Problem statement =>
In the data that follows, find the line with "if decide (p ∈ concat qs) then None"; transcribe it, every later line up to the one with "enqueue p ;; ret None", and that line as well, exactly and with no others.

(Stored items)
################
(** [demote_process p] moves [p] from its queue to the end of the next lower
    one; at the lowest level it does nothing. *)
Lemma wp_demote_process s p r lvl q q' qs H (Q : unit → kstate → Prop) :
  qrep (k_pt s) qs → length (procs (k_pt s)) = NPROC → procs (k_pt s) !! p = Some r →
  p_queue_level r = Z.of_nat lvl → (S lvl < MLFQ_LEVELS)%nat →
  qs !! lvl = Some q → qs !! S lvl = Some q' →
  (∀ l q, l ≠ lvl → qs !! l = Some q → p ∉ q) →
  lockinv H (k_lk s) → stats_lock ∉ H →
  (∀ k t, lockinv H k → lk_frame (k_lk s) k →
     qrep t (<[S lvl := q' ++ [p]]> (<[lvl := filter (λ i, i ≠ p) q]> qs)) →
     links_only ((k_pt s)
       <| procs ::= <[p := r <| p_queue_level := Z.of_nat (S lvl) |> <| p_time_in_queue := 0 |>]> |>
       <| scheduler_stats ::= λ st, st <| total_demotions ::= λ n, u64 (n + 1) |> |>) t →
     Q tt (s <| k_lk := k |> <| k_pt := t |>)) →
  wpk (demote_process p s) Q.
Proof.
  intros Hrep Hlen Hp Hlvl Hlt Hq Hq' Hoth HH Hst HQ.
  assert (Hpl : (p < length (procs (k_pt s)))%nat) by (by eapply lookup_lt_Some).
  unfold demote_process. apply wp_bind. eapply wp_rd; [done|]. rewrite Hlvl.
  rewrite (proj2 (Z.ltb_lt _ _)) by (unfold MLFQ_LEVELS in *; lia).
  apply wp_bind. eapply wp_dequeue_specific; [done..|].
  intros t1 Hrep1 [Hcore1 Hrest1].
  assert (∃ r1, procs t1 !! p = Some r1 ∧ core r1 = core r) as (r1 & Hp1 & Hr1).
  { by eapply core_lookup. }
  assert (Hpl1 : (p < length (procs t1))%nat) by (by eapply lookup_lt_Some).
  apply wp_bind. eapply wp_upd_proc; [done|]. simpl.
  apply wp_bind. eapply wp_upd_proc; [by simpl; rewrite list_lookup_insert_eq|]. simpl.
  apply wp_bind. eapply wp_upd_stats; [done|done|]. intros k Hk Hfr. simpl.
  set (r2 := r1 <| p_queue_level ::= λ l, l + 1 |> <| p_time_in_queue := 0 |>).
  eapply (wp_enqueue _ _ r2 (S lvl) q'); simpl.
  - apply (qrep_same_links (t1 <| procs ::= <[p := r1 <| p_queue_level ::= λ l, l + 1 |>]> |> <| procs ::= <[p := r2]> |>));
      [done|done|].
    eapply qrep_upd_proc; [by eapply qrep_upd_proc|by simpl; rewrite list_lookup_insert_eq|done].
  - by rewrite list_lookup_insert_eq by (by rewrite length_insert).
  - unfold r2. simpl. assert (p_queue_level r1 = p_queue_level r) as -> by apply (f_equal p_queue_level Hr1).
    rewrite Hlvl. lia.
  - by rewrite list_lookup_insert_ne by lia.
  - rewrite elem_of_concat. intros (l & ql & Hl & Hin).
    rewrite list_lookup_insert in Hl. case_decide as Hd.
    + simplify_eq. apply list_elem_of_filter in Hin as [? _]. done.
    + destruct (decide (l = lvl)) as [->|]; [|by eapply Hoth].
      apply Hd. split; [done|]. destruct Hrep as [-> _]. lia.
  - intros t2 Hrep2 [Hcore2 Hrest2]. simpl in *. apply HQ; [done|done|done|]. split.
    + rewrite Hcore2. simpl. rewrite list_insert_insert_eq, !list_fmap_insert, Hcore1. f_equal.
      unfold r2. change ((core r1) <| p_queue_level ::= λ l, l + 1 |> <| p_time_in_queue := 0 |> =
                        (core r) <| p_queue_level := Z.of_nat (S lvl) |> <| p_time_in_queue := 0 |>).
      rewrite Hr1. unfold upd, set_p_queue_level. simpl. rewrite Hlvl.
      by replace (Z.of_nat lvl + 1) with (Z.of_nat (S lvl)) by lia.
    + unfold same_rest in *. rewrite Hrest2.
      apply (f_equal (λ t, t <| scheduler_stats ::= λ st, st <| total_demotions ::= λ n, u64 (n + 1) |> |>)) in Hrest1.
      done.
Qed.
End ops.

(** ** The queues as an abstract data type

    [arun] runs a sequence of queue operations on lists, with the level
    [lv p] of each process fixed; enqueueing a queued process is undefined.
    The linked lists refine it. *)

Inductive qop := Qenqueue (p : nat) | Qdequeue (lvl : nat) | Qremove (p : nat).

Definition astep (lv : nat → nat) (qs : list (list nat)) (o : qop)
    : option (list (list nat) * option nat) :=
  match o with
  | Qenqueue p =>
      if decide (p ∈ concat qs) then None
      else Some (alter (λ q, q ++ [p]) (lv p) qs, None)
  | Qdequeue lvl =>
      match qs !! lvl with
      | Some (p :: q) => Some (<[lvl := q]> qs, Some p)
      | Some [] => Some (qs, None)
      | None => None
      end
  | Qremove p => Some (alter (filter (λ i, i ≠ p)) (lv p) qs, None)
  end.
Fixpoint arun (lv : nat → nat) (qs : list (list nat)) (os : list qop)
    : option (list (list nat) * list (option nat)) :=
  match os with
  | [] => Some (qs, [])
  | o :: os =>
      '(qs1, v) ← astep lv qs o;
      '(qs2, vs) ← arun lv qs1 os;
      Some (qs2, v :: vs)
  end.

Definition cstep (o : qop) : KM (option nat) :=
  match o with
  | Qenqueue p => enqueue p ;; ret None
  | Qdequeue lvl => dequeue (Z.of_nat lvl)
  | Qremove p => dequeue_specific p ;; ret None
  end.
Fixpoint crun (os : list qop) : KM (list (option nat)) :=
  match os with
  | [] => ret []
  | o :: os => let* v := cstep o in let* vs := crun os in ret (v :: vs)
  end.

(** the processes the operations name are in the table, at levels [lv] *)
Definition qop_procs (o : qop) : list nat :=
  match o with Qenqueue p | Qremove p => [p] | Qdequeue _ => [] end.
Definition at_level (t : ptable) (lv : nat → nat) (p : nat) : Prop :=
  p_queue_level <$> procs t !! p = Some (Z.of_nat (lv p)) ∧ (lv p < MLFQ_LEVELS)%nat.

Lemma at_level_links t t' lv p : links_only t t' → at_level t lv p → at_level t' lv p.
Proof.
  intros [Hc _] [Hl ?]. split; [|done]. destruct (procs t !! p) as [r|] eqn:Hr; [|done].
  destruct (core_lookup _ _ _ _ Hc Hr) as (r' & -> & Hr'). simpl in *. rewrite <- Hl. f_equal.
  apply (f_equal p_queue_level Hr').
Qed.

Section refinement.
Context (E : stop → Prop) (G : kstate → Prop) (R : kstate → kstate → Prop).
################
Solution to the exercise =>
      if decide (p ∈ concat qs) then None
      else Some (alter (λ q, q ++ [p]) (lv p) qs, None)
  | Qdequeue lvl =>
      match qs !! lvl with
      | Some (p :: q) => Some (<[lvl := q]> qs, Some p)
      | Some [] => Some (qs, None)
      | None => None
      end
  | Qremove p => Some (alter (filter (λ i, i ≠ p)) (lv p) qs, None)
  end.
Fixpoint arun (lv : nat → nat) (qs : list (list nat)) (os : list qop)
    : option (list (list nat) * list (option nat)) :=
  match os with
  | [] => Some (qs, [])
  | o :: os =>
      '(qs1, v) ← astep lv qs o;
      '(qs2, vs) ← arun lv qs1 os;
      Some (qs2, v :: vs)
  end.

Definition cstep (o : qop) : KM (option nat) :=
  match o with
  | Qenqueue p => enqueue p ;; ret None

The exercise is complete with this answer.